Bird-watchers who regularly visit Chambers Bay and the shoreline along the Pierce County-owned Chambers Creek properties in University Place may have noticed something new atop two wooden piles along the beach.
Two metal cones recently appeared at the top of the aging piles in an attempt to block returning ospreys from making them their home this year.
In place of the piles, the county built a telephone-like pole nearby with a platform where it hopes the ospreys will establish a new residence.
The county plans to remove the creosote-soaked piles this summer as part of a larger project to restore the waterfront. The county received $2.4 million last year to remove two docks — one to the north and one to the south.
The county doesn’t want the birds returning to the piles, but it isn’t trying to make them leave the area, said Public Works and Utilities director Brian Ziegler.
“We are offering them a better home in an upgraded neighborhood; we want to keep them around,” he said.
“They’re in a pretty dilapidated home right now, and their home is impacting salmon,” he added, referring to the old piles.
With the guidance of the state Department of Fish and Wildlife, the county built the pole and added nesting material to the platform — a sort of house-warming gift to entice the birds to the new location.

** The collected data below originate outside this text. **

Definition collab : Collab identity := {|
  json_Marshal := marshal;
  ParseCredentialRequestResponseBody := parse;
  validateOrigin := originOK;
  newWebAuthn := configure;
  getOrCreateUserWebauthnID := getOrCreate;
  BeginLogin := beginLogin;
  ValidateLogin := validateLogin;
  sessionToPB := toPB;
  sessionFromPB := fromPB
|}.

End Mem.

(** ** Notions used in the statements *)

(** The events that change a registered device: the write through the
    device pointer and the call that persists the device. *)
Definition mutates (ev : event) : bool :=
  match ev with
  | EvStoreDevice _ _ | EvUpsertMFADevice _ _ _ _ => true
  | _ => false
  end.

Definition isValidateLogin (ev : event) : bool :=
  match ev with
  | EvValidateLogin _ _ _ _ _ => true
  | _ => false
  end.

Definition isVerified (ev : event) : bool :=
  match ev with
  | EvValidateLogin _ _ _ _ (Ok _) => true
  | _ => false
  end.

Definition isDelete (ev : event) : bool :=
  match ev with
  | EvDeleteWebauthnSessionData _ _ _ => true
  | _ => false
  end.

(** Every mutation of [evs] comes after a successful verification, given
    whether one happened before [evs]. *)
Fixpoint mutations_verified (verified : bool) (evs : list event) : bool :=
  match evs with
  | [] => true
  | ev :: rest =>
      (negb (mutates ev) || verified)
      && mutations_verified (verified || isVerified ev) rest
  end.

(** The identifier a device is matched by: the key handle of a U2F device,
    the credential identifier of a Webauthn device. *)
Definition matches (id : bytes) (d : types.MFADevice) : Prop :=
  match types.Device d with
  | types.MFADevice_U2F u => types.KeyHandle u = id
  | types.MFADevice_Webauthn wd => types.CredentialId wd = id
  | _ => False
  end.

“Osprey, luckily for us, tend to be one of those species that take really well to the relocation of a nest or building a new nest,” said Michelle Tirhi, district wildlife biologist for the state.
She said the first thing the birds look for when scouting a home is to be at the highest point, preferentially with an unobstructed 360-degree view. A platform large enough to hold a large nest is also preferred.
The pole erected by the county meets the state’s specifications, and while the ospreys will have to go to work to rebuild their nest — a practice important to their mating ritual — the county did what it could to make the site as inviting as possible.
“Once you put the platform up there, it’s not really necessary to put any nesting material in it, but we do find higher success when we put some in to start them off,” Tirhi said.
“Once we get a site established for osprey, they tend to be very loyal and very defensive of that site,” she said. “They’ll return to it every year.”
State wildlife officials are happy to have a new home for the ospreys, but Tirhi said they were more concerned about preserving a colony of purple martins that nest along the shoreline where the piles will be removed.
Washington has worked to restore its purple martin population for close to 50 years, after the numbers dipped dangerously close to becoming endangered, Tirhi said.
Six nesting boxes built by an aspiring Eagle Scout have been placed along the shoreline, away from the area where the dock and piles will be removed. The Chambers Bay location is one of five in the county that serve as a home for the purple martin colony.
As for the ospreys, people familiar with them say they return in the late spring and stay until fall. The last couple of years the resident birds have hatched two to three chicks.
“Osprey are incredibly cool birds, and people love seeing their nest, young ones in the nest, and them fishing and bringing fish back to the nest,” said Art Wang, vice president of the Tahoma Audubon Society. “They’re the original Seahawks, in many respects.”